The tree can be tested to ensure that it works correctly:

extern crate rand;
use rand::seq::SliceRandom;
let mut tree = TreeBox::new();// even numbers only.
let mut numbers: Vec<u32> = (0..50).map(|x| x * 2).collect();
numbers.shuffle(&mut rand::thread_rng());
for num in numbers.clone() {
tree.insert(CloneTracker(num));
}
// prints "Cloning x..." 50 times.
let _clone = tree.clone();
tree.insert(CloneTracker(47));
tree.insert(CloneTracker(15));
for num in numbers {
assert_eq!(tree.find(&CloneTracker(num)), true);
}
assert_eq!(tree.find(&CloneTracker(47)), true);
assert_eq!(tree.find(&CloneTracker(15)), true);

Note that when the clone operation is performed, all of the nodes are cloned. This behaves exactly as you would normally expect. To store an old version of the structure, twice the memory of the original structure is required.

Again, if we make the same modifications: replacing every instance of Box with Rc and using Rc::make_mut every time we want a mutable reference, the structure requires far less cloning:

pub enum Tree<A> {
Leaf,
Node(Rc<Tree<A>>, A, Rc<Tree<A>>),
}
impl<A: Ord + Clone> Tree<A> {
pub fn new() -> Self {
Tree::Leaf
}
pub fn singleton(value: A) -> Self {
Tree::Node(Rc::new(Tree::Leaf), value, Rc::new(Tree::Leaf))
}
pub fn insert(&mut self, input: A) {
match *self {
Tree::Leaf => *self = Tree::singleton(input),
Tree::Node(ref mut left, ref value, ref mut right) => {
if &input < value {
Rc::make_mut(left).insert(input);
} else if &input > value {
Rc::make_mut(right).insert(input);
}
}
}
}
pub fn find (&self, elem: &A) -> bool {
match *self {
Tree::Leaf => false,
Tree::Node(ref left, ref value, ref right) => {
if elem < value {
left.find(elem)
} else if elem > value {
right.find(elem)
} else {
true
}
}
}
}
}

If the exact same test is performed as above, the results are markedly different. The difference only increases as the tree becomes larger.

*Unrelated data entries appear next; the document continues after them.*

(* ===================================================================== *)
(** * Plant: associating a sensor                                         *)
(* ===================================================================== *)

(** The sensor is associated with the reading: the cache maps it to the
    reading, and the reading's dict lists it. *)
Definition cached (entity_id reading : string) (p : Plant) : Prop :=
  dict_get String.eqb entity_id (_sensors p) = Some reading /\
  exists r, dict_get String.eqb reading (_readings p) = Some r /\
            In entity_id (r_sensors r).

Lemma triple_fst {S A : Type} (Pre : S -> Prop) (m : M S A)
    (Post : A -> S -> Prop) (Exc : exn -> S -> Prop) (Q : S -> Prop) (s : S) :
  triple Pre m Post Exc -> Pre s ->
  (forall a s', Post a s' -> Q s') -> (forall e s', Exc e s' -> Q s') ->
  Q (fst (m s)).
Proof.
  intros T H Hp He. specialize (T s H).
  destruct (m s) as [s' [a | e]]; simpl; eauto.
Qed.

Section PlantAssociation.
Variable py_float : string -> option pyfloat.

Lemma associate_among_no_match (candidates : list string) (entity_id : string)
    (p : Plant) :
  Forall (fun reading => str_in reading entity_id = false) candidates ->
  associate_among candidates entity_id p
  = (p, Raise (HomeAssistantError
                 ("Cannot extract reading from sensor " ++ entity_id)%string)).
Proof.
  induction 1 as [ | reading candidates Hno _ IH]; simpl.
  - reflexivity.
  - rewrite Hno. exact IH.
Qed.

Lemma associate_among_first_match (tried rest : list string)
    (reading entity_id : string) (p : Plant) :
  Forall (fun r => str_in r entity_id = false) tried ->
  str_in reading entity_id = true ->
  In reading reading_names ->
  exists p', associate_among (tried ++ reading :: rest) entity_id p
             = (p', Return reading) /\
             cached entity_id reading p'.
Proof.
  intros Hno Hyes Hname.
  induction Hno as [ | r tried Hr _ IH]; simpl.
  - rewrite Hyes. unfold bind, get, modify, ret. simpl.
    destruct (dict_get String.eqb reading (_readings p)) as [r | ] eqn:E.
    + eexists. split; [ reflexivity | ]. split; simpl.
      * rewrite (dict_get_set String.eqb String.eqb_eq), String.eqb_refl.
        reflexivity.
      * eexists. split.
        -- rewrite (dict_get_set String.eqb String.eqb_eq), String.eqb_refl.
           reflexivity.
        -- simpl. apply in_app_iff. right. left. reflexivity.
    + destruct (dict_get_some String.eqb String.eqb_eq reading READINGS Hname)
        as [unit Hunit].
      unfold _add_reading, bind, get, must, modify, ret. cbn beta iota.
      rewrite Hunit. cbn beta iota.
      eexists. split; [ reflexivity | ]. split; simpl.
      * rewrite (dict_get_set String.eqb String.eqb_eq), String.eqb_refl.
        reflexivity.
      * eexists. split.
        -- rewrite (dict_get_set String.eqb String.eqb_eq), String.eqb_refl.
           reflexivity.
        -- simpl. left. reflexivity.
  - rewrite Hr. exact IH.
Qed.

Lemma keeps_cached_update_reading (entity_id reading reading' : string)
    (f : Reading -> Reading) :
  (forall r, r_sensors (f r) = r_sensors r) ->
  keeps (cached entity_id reading) (update_reading reading' f).
Proof.
  intro Hf. unfold keeps, update_reading, the_reading.
  eapply triple_bind with (Mid := fun r s =>
    cached entity_id reading s /\
    dict_get String.eqb reading' (_readings s) = Some r).
  - bind_get p0. intros s [H ->]. unfold must.
    destruct (dict_get String.eqb reading' (_readings s)) eqn:E; simpl; auto.
  - intro r. bind_get p1. apply triple_modify.
    intros s [[[Hs (r0 & Hr0 & Hin)] E] ->]. split; [ exact Hs | ]. simpl.
    rewrite (dict_get_set String.eqb String.eqb_eq).
    destruct (reading =? reading')%string eqn:Er.
    + apply String.eqb_eq in Er; subst reading'.
      exists (f r). split; [ reflexivity | ].
      rewrite Hf. congruence.
    + exists r0. split; assumption.
Qed.

Lemma keeps_cached_the_reading (entity_id reading reading' : string) :
  keeps (cached entity_id reading) (the_reading reading').
Proof.
  unfold keeps, the_reading. bind_get p0. intros s [H ->]. unfold must.
  destruct (dict_get _ _ _); exact H.
Qed.

Lemma keeps_cached_update_state (entity_id reading : string) :
  keeps (cached entity_id reading) (_update_state py_float).
Proof.
  unfold keeps, _update_state. bind_get p0.
  eapply triple_bind; [ apply triple_eval; intros e s [H _]; exact H | intro checks ].
  intros s [[H ->] _].
  destruct (filter_not_none checks); exact H.
Qed.

Lemma keeps_cached_brightness (entity_id reading : string) (hass : Hass)
    (value : pyval) (timestamp : option day) :
  keeps (cached entity_id reading)
        (brightness_add_measurement hass value timestamp).
Proof.
  intros p H. unfold brightness_add_measurement.
  destruct (DailyHistory.add_measurement _ _ _ _) as [h [ [] | e ]]; exact H.
Qed.

(** C8: for a sensor identifier without cached association, the readings
    are tried in the order light_lux, temp, env_humid, soil_moist,
    soil_ec, battery; the first whose name occurs in the identifier is
    cached for it (and lists the sensor), whatever the rest of the update
    does; if none occurs, the update raises the error to its caller and
    leaves the plant as it was. *)
Theorem unknown_sensor_takes_first_matching_reading (hass : Hass)
    (entity_id : string) (new_state : State) (p : Plant) :
  dict_get String.eqb entity_id (_sensors p) = None ->
  reading_names
  = ["light_lux"; "temp"; "env_humid"; "soil_moist"; "soil_ec"; "battery"] /\
  (forall tried reading rest,
     reading_names = tried ++ reading :: rest ->
     Forall (fun r => str_in r entity_id = false) tried ->
     str_in reading entity_id = true ->
     cached entity_id reading
       (fst (state_changed py_float hass entity_id new_state p))) /\
  (Forall (fun r => str_in r entity_id = false) reading_names ->
   state_changed py_float hass entity_id new_state p
   = (p, Raise (HomeAssistantError
                  ("Cannot extract reading from sensor " ++ entity_id)%string))).
Proof.
  intro Hnew. split; [ reflexivity | split ].
  - intros tried reading rest Hsplit Hno Hyes.
    assert (Hname : In reading reading_names)
      by (rewrite Hsplit; apply in_app_iff; right; left; reflexivity).
    apply (triple_fst (fun s => s = p) _
             (fun _ => cached entity_id reading)
             (fun _ => cached entity_id reading));
      [ | reflexivity | auto | auto ].
    unfold state_changed. bind_get p0.
    eapply triple_bind with (Mid := fun _ => cached entity_id reading).
    { intros s [-> ->]. rewrite Hnew. unfold _associate_sensor.
      fold reading_names. rewrite Hsplit.
      destruct (associate_among_first_match tried rest reading entity_id p
                  Hno Hyes Hname) as (p' & -> & Hc).
      exact Hc. }
    intro reading0.
    eapply triple_bind with (Mid := fun _ => cached entity_id reading).
    { destruct (state new_state =? STATE_UNKNOWN)%string; [ apply triple_ret; auto | ].
      destruct (state new_state =? STATE_UNAVAILABLE)%string; [ | apply triple_ret; auto ].
      eapply triple_bind with (Mid := fun _ => cached entity_id reading);
        [ apply keeps_cached_the_reading | intros _; apply triple_ret; auto ]. }
    intros [ | ]; [ apply triple_ret; auto | ].
    eapply triple_bind with (Mid := fun _ => cached entity_id reading).
    { unfold must. destruct (py_float (state new_state));
        [ apply triple_ret | apply triple_raise ]; auto. }
    intro f.
    eapply triple_bind with (Mid := fun _ => cached entity_id reading).
    { destruct (existsb _ _).
      - apply triple_ret. auto.
      - eapply triple_bind with (Mid := fun _ => cached entity_id reading).
        + unfold eval. intros s H. destruct (int_of_float f); exact H.
        + intro z. apply triple_ret. auto. }
    intro v.
    eapply triple_bind with (Mid := fun _ => cached entity_id reading).
    { apply keeps_cached_update_reading. reflexivity. }
    intros _.
    eapply triple_bind with (Mid := fun _ => cached entity_id reading).
    { destruct (reading0 =? READING_LIGHT_LUX)%string; [ | apply triple_ret; auto ].
      eapply triple_bind with (Mid := fun _ => cached entity_id reading);
        [ apply keeps_cached_the_reading | intro r; apply keeps_cached_brightness ]. }
    intros _.
    eapply triple_bind with (Mid := fun _ => cached entity_id reading).
    { destruct (dict_get String.eqb ATTR_UNIT_OF_MEASUREMENT (attributes new_state))
        as [u | ]; [ | apply triple_ret; auto ].
      apply keeps_cached_update_reading. reflexivity. }
    intros _. apply keeps_cached_update_state.
  - intro Hno. unfold state_changed, bind at 1, get. rewrite Hnew.
    unfold bind at 1, _associate_sensor. fold reading_names.
    rewrite (associate_among_no_match _ _ _ Hno). reflexivity.
Qed.
(** * pbs: command invocation engine

    A shallow embedding of [pbs.py] (version 0.82): argument compilation,
    baking, the prefix ("with") stack, process launch, exit-status
    classification and the two stream collector threads.

    The embedding follows the Python 2 reading of the module
    ([IS_PY3 = False]): strings are byte strings, [str] and [repr] are
    those of Python 2. *)

From Stdlib Require Import ZArith String Ascii List Lia Bool DecimalString DecimalZ DecimalPos.
From stdpp Require Import base option list gmap strings.
Import ListNotations.

(** ** Python strings *)

Module PyString.

Definition squote : ascii := "'"%char.
Definition dquote : ascii := "034"%char.
Definition backslash : ascii := "\"%char.
Definition tab : ascii := "009"%char.
Definition newline : ascii := "010"%char.
Definition creturn : ascii := "013"%char.
Definition space : ascii := " "%char.

Definition char (c : ascii) : string := String c EmptyString.

(** [sep.join(parts)] *)
Fixpoint join (sep : string) (parts : list string) : string :=
  match parts with
  | [] => ""
  | [p] => p
  | p :: rest => p +:+ sep +:+ join sep rest
  end.

(** [c in s] for a one-character [c] *)
Fixpoint contains (c : ascii) (s : string) : bool :=
  match s with
  | EmptyString => false
  | String d s' => Ascii.eqb c d || contains c s'
  end.

(** [s.replace(a, b)] for one-character [a] and [b] *)
Fixpoint replace (a b : ascii) (s : string) : string :=
  match s with
  | EmptyString => EmptyString
  | String c s' => String (if Ascii.eqb c a then b else c) (replace a b s')
  end.

(** ["%d" % z] *)
Definition of_Z (z : Z) : string := NilZero.string_of_int (Z.to_int z).

(** [s[:n]] *)
Definition take (n : nat) (s : string) : string := String.substring 0 n s.

Definition hex_digit (n : N) : ascii :=
  match n with
  | 0 => "0" | 1 => "1" | 2 => "2" | 3 => "3" | 4 => "4" | 5 => "5"
  | 6 => "6" | 7 => "7" | 8 => "8" | 9 => "9" | 10 => "a" | 11 => "b"
  | 12 => "c" | 13 => "d" | 14 => "e" | _ => "f"
  end%N%char.

(** one character of [repr(s)], inside the quotes [q] *)
Definition repr_char (q c : ascii) : string :=
  if Ascii.eqb c q || Ascii.eqb c backslash then String backslash (char c)
  else if Ascii.eqb c tab then String backslash "t"
  else if Ascii.eqb c newline then String backslash "n"
  else if Ascii.eqb c creturn then String backslash "r"
  else
    let n := N_of_ascii c in
    if (n <? 32)%N || (127 <=? n)%N
    then String backslash (String "x" (String (hex_digit (n / 16)) (char (hex_digit (n mod 16)))))
    else char c.

Fixpoint repr_body (q : ascii) (s : string) : string :=
  match s with
  | EmptyString => EmptyString
  | String c s' => repr_char q c +:+ repr_body q s'
  end.

(** [repr(s)] of a byte string: single quotes, unless the string holds a
    single quote and no double quote. *)
Definition repr (s : string) : string :=
  let q := if contains squote s && negb (contains dquote s) then dquote else squote in
  String q (repr_body q s +:+ char q).

End PyString.

(** ** Python values *)

(** The values a caller passes to a command: the plain data types, function
    objects (by identity, with their declared number of arguments), file
    objects and invocation handles (references into the store of
    [RunningCommand] objects).  [VInt] stands for [int], not [long]. *)
#[local] Unset Elimination Schemes.
Inductive pyval : Type :=
| VNone
| VBool (b : bool)
| VInt (z : Z)
| VStr (s : string)
| VList (items : list pyval)
| VTuple (items : list pyval)
| VFunction (f : nat) (nargs : nat)
| VFile (fd : nat)
| VRunning (h : nat).
#[local] Set Elimination Schemes.

Module PyVal.

(** [repr(v)].  [None] where the text is not a function of the value
    alone (object addresses, invocation handles). *)
Fixpoint repr (v : pyval) : option string :=
  let fix reprs (l : list pyval) : option (list string) :=
    match l with
    | [] => Some []
    | x :: r =>
        match repr x, reprs r with
        | Some a, Some b => Some (a :: b)
        | _, _ => None
        end
    end in
  match v with
  | VNone => Some "None"
  | VBool true => Some "True"
  | VBool false => Some "False"
  | VInt z => Some (PyString.of_Z z)
  | VStr s => Some (PyString.repr s)
  | VList l =>
      match reprs l with
      | Some rs => Some ("[" +:+ PyString.join ", " rs +:+ "]")
      | None => None
      end
  | VTuple l =>
      match reprs l with
      | Some [r] => Some ("(" +:+ r +:+ ",)")
      | Some rs => Some ("(" +:+ PyString.join ", " rs +:+ ")")
      | None => None
      end
  | VFunction _ _ | VFile _ | VRunning _ => None
  end.

(** [str(v)] for the plain data types *)
Definition str (v : pyval) : option string :=
  match v with
  | VStr s => Some s
  | _ => repr v
  end.

(** [bool(v)]; [None] for an invocation handle, whose truth value is the
    length of its rendered output. *)
Definition truth (v : pyval) : option bool :=
  match v with
  | VNone => Some false
  | VBool b => Some b
  | VInt z => Some (negb (z =? 0)%Z)
  | VStr s => Some (negb (String.eqb s ""))
  | VList l | VTuple l => Some (match l with [] => false | _ => true end)
  | VFunction _ _ | VFile _ => Some true
  | VRunning _ => None
  end.
(** C8. In the job-parse and data-download cases [strlen] is applied to
    [json_doc] with no test before it, and data-download also formats
    [file] with [%s].  The logger returns, and then returns continue,
    exactly when [json_doc] (and, for data-download, [file]) is a
    NUL-terminated string; with a null [json_doc] the run is undefined at
    the call of [strlen] and no stop result is returned. *)
Theorem ota_callback_json_doc_unguarded (B : build) (E : env) (w : world)
        (host f j : cptr) (p pct written total : Z) :
  let parse :=
      ota_callback B E
        (Some (state_change CY_OTA_STATE_JOB_PARSE host p f j pct written total)) w in
  let download :=
      ota_callback B E
        (Some (state_change CY_OTA_STATE_DATA_DOWNLOAD host p f j pct written total)) w in
  let pre_parse := callback_prologue E CY_OTA_STATE_JOB_PARSE in
  let pre_download :=
      callback_prologue E CY_OTA_STATE_DATA_DOWNLOAD ++
      [call_printf "APP CB OTA DATA DOWNLOAD using " []] in
  parse =
    match c_strlen j with
    | Some n =>
      Ret CY_OTA_CB_RSLT_OTA_CONTINUE
          (advance (pre_parse ++
                    [call_strlen j;
                     call_printf "APP CB OTA PARSE JOB: '%.*s' \n"
                                 [VInt (Z.of_nat n); VPtr j]]) 0 w)
    | None => Stop Undefined (advance (pre_parse ++ [call_strlen j]) 0 w)
    end /\
  download =
    match c_strlen j with
    | Some n =>
      let w' := advance (pre_download ++
                         [call_strlen j;
                          call_printf "HTTP: '%.*s' " [VInt (Z.of_nat n); VPtr j];
                          call_printf "File: '%s'\n\n" [VPtr f]]) 0 w in
      if is_cstring f then Ret CY_OTA_CB_RSLT_OTA_CONTINUE w' else Stop Undefined w'
    | None => Stop Undefined (advance (pre_download ++ [call_strlen j]) 0 w)
    end /\
  ((exists r w', parse = Ret r w') <-> is_cstring j = true) /\
  ((exists r w', download = Ret r w') <-> is_cstring j = true /\ is_cstring f = true) /\
  (j = NULL ->
   parse = Stop Undefined (advance (pre_parse ++ [call_strlen NULL]) 0 w) /\
   download = Stop Undefined (advance (pre_download ++ [call_strlen NULL]) 0 w)).
Proof.
  intros parse download pre_parse pre_download.
  assert (Hparse : parse =
    match c_strlen j with
    | Some n =>
      Ret CY_OTA_CB_RSLT_OTA_CONTINUE
          (advance (pre_parse ++
                    [call_strlen j;
                     call_printf "APP CB OTA PARSE JOB: '%.*s' \n"
                                 [VInt (Z.of_nat n); VPtr j]]) 0 w)
    | None => Stop Undefined (advance (pre_parse ++ [call_strlen j]) 0 w)
    end).
  { unfold parse, ota_callback. rewrite callback_prologue_run.
    cbn [reason ota_agt_state state_change json_doc].
    rewrite bind_run, strlen_cases.
    destruct (c_strlen j) as [n|] eqn:Hj.
    - rewrite bind_run, printf_cases.
      change (printf_defined _ _) with (readable_prefix j (Z.of_nat n) && true).
      rewrite readable_prefix_cstring by (apply (is_cstring_strlen j n Hj)).
      cbn [andb ret Monad_M]. rewrite !advance_advance. reflexivity.
    - rewrite advance_advance. reflexivity. }
  assert (Hdownload : download =
    match c_strlen j with
    | Some n =>
      let w' := advance (pre_download ++
                         [call_strlen j;
                          call_printf "HTTP: '%.*s' " [VInt (Z.of_nat n); VPtr j];
                          call_printf "File: '%s'\n\n" [VPtr f]]) 0 w in
      if is_cstring f then Ret CY_OTA_CB_RSLT_OTA_CONTINUE w' else Stop Undefined w'
    | None => Stop Undefined (advance (pre_download ++ [call_strlen j]) 0 w)
    end).
  { unfold download, ota_callback. rewrite callback_prologue_run.
    cbn [reason ota_agt_state state_change json_doc file].
    rewrite bind_run, printf_run by reflexivity.
    rewrite bind_run, strlen_cases.
    destruct (c_strlen j) as [n|] eqn:Hj.
    - rewrite bind_run, printf_cases.
      change (printf_defined "HTTP: '%.*s' " _)
        with (readable_prefix j (Z.of_nat n) && true).
      rewrite readable_prefix_cstring by (apply (is_cstring_strlen j n Hj)).
      cbn [andb]. rewrite bind_run, printf_cases.
      change (printf_defined "File: '%s'\n\n" _) with (is_cstring f && true).
      rewrite andb_true_r, !advance_advance, <- ?app_assoc.
      destruct (is_cstring f); reflexivity.
    - rewrite !advance_advance, <- ?app_assoc. reflexivity. }
  split; [exact Hparse|]. split; [exact Hdownload|].
  rewrite Hparse, Hdownload. unfold is_cstring at 1 3.
  split; [|split].
  - destruct (c_strlen j); split; intros H.
    + reflexivity.
    + eexists. eexists. reflexivity.
    + destruct H as (r & w' & H). discriminate H.
    + discriminate H.
  - destruct (c_strlen j); cbv zeta; destruct (is_cstring f); split; intros H;
      try (destruct H as (r & w' & H); discriminate H);
      try (destruct H as (H1 & H2); discriminate);
      try (split; reflexivity);
      try (eexists; eexists; reflexivity).
  - intros Hnull. subst j. split; reflexivity.
Qed.
(** ** Building a pipeline *)

(** What a sequence of binding calls does to a live pass manager. *)
Lemma callAddBindings_live (bs : list CAddBinding) (PM : LLVMPassManagerRef)
    (h : Heap) (pipeline : list addr) :
  managers h !! unwrap PM = Some pipeline ->
  exists (h' : Heap) (ps : list addr),
    callAddBindings bs PM h = Some (tt, h') /\
    managers h' = <[unwrap PM := pipeline ++ ps]> (managers h) /\
    registries h' = registries h /\
    Forall2 (fun b p => passObjects h !! p = None /\
                        passObjects h' !! p = Some (passAddedBy b)) bs ps /\
    NoDup ps /\
    (forall (q : addr) (P : PassID),
       passObjects h !! q = Some P -> passObjects h' !! q = Some P).
Proof.
  revert h pipeline. induction bs as [| b rest IH]; intros h pipeline Hpm.
  - exists h, []. cbn [callAddBindings]. split; [reflexivity |].
    rewrite app_nil_r, insert_id by done.
    split; [done |]. split; [done |]. split; [constructor |].
    split; [apply NoDup_nil_2 | done].
  - cbn [callAddBindings].
    pose proof (callAddBinding_live b PM h pipeline Hpm) as Hb.
    pose proof (newPass_fresh h) as Hp.
    destruct (IH (mkHeap (registries h)
                    (<[unwrap PM := pipeline ++ [fresh (dom (passObjects h))]]>
                       (managers h))
                    (<[fresh (dom (passObjects h)) := passAddedBy b]> (passObjects h)))
                 (pipeline ++ [fresh (dom (passObjects h))]))
      as (h' & ps & Hrun & Hm & Hr & Hall & Hnd & Hold).
    { cbn [managers]. apply lookup_insert_eq. }
    cbn [registries managers passObjects] in Hm, Hr, Hall, Hold.
    exists h', (fresh (dom (passObjects h)) :: ps).
    rewrite (bind_Some _ _ _ _ _ Hb).
    split; [exact Hrun |]. split; [| split; [done |]].
    { rewrite Hm, insert_insert_eq. by rewrite <- app_assoc. }
    split; [| split].
    + constructor.
      * split; [done |]. apply Hold, lookup_insert_eq.
      * eapply Forall2_impl; [exact Hall |].
        intros b' q [Hq Hq']. split; [| done].
        apply lookup_insert_None in Hq. tauto.
    + apply NoDup_cons. split; [| done]. intros Hin.
      apply list_elem_of_lookup in Hin as [i Hi].
      destruct (Forall2_lookup_r _ _ _ _ _ Hall Hi) as (b' & _ & Hq & _).
      by rewrite lookup_insert_eq in Hq.
    + intros q P Hq. apply Hold.
      rewrite lookup_insert_ne; [done |]. intros <-. congruence.
Qed.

let mut tree = Tree::new();// even numbers only.
let mut numbers: Vec<u32> = (0..50).map(|x| x * 2).collect();
numbers.shuffle(&mut rand::thread_rng());
for num in numbers.clone() {
tree.insert(CloneTracker(num));
}
// prints "Cloning x..." only once!
let _clone = tree.clone();
// prints "Cloning x..." a few times.
tree.insert(CloneTracker(47));
// prints "Cloning x..." a few times.
tree.insert(CloneTracker(15));
for num in numbers {
assert_eq!(tree.find(&CloneTracker(num)), true);
}
assert_eq!(tree.find(&CloneTracker(47)), true);
assert_eq!(tree.find(&CloneTracker(15)), true);

During the clone call, only the root node is cloned. During the insertion, only the nodes that have been modified are cloned. This can be confirmed by commenting out the relevant sections of code. The rest of the data is shared between the old version and the new version.

Conclusion

Data structures that involve Box can be converted easily into persistent versions by replacing Box with Rc. These structures easily keep track of their previous state without much overhead. In Rust, this means that the structures have a minimal cost when performing a clone operation, and the clone is performed incrementally as the structure is modified. The performance is greater and the memory usage is smaller for persistent structures than their traditional counterparts if clones are expected often.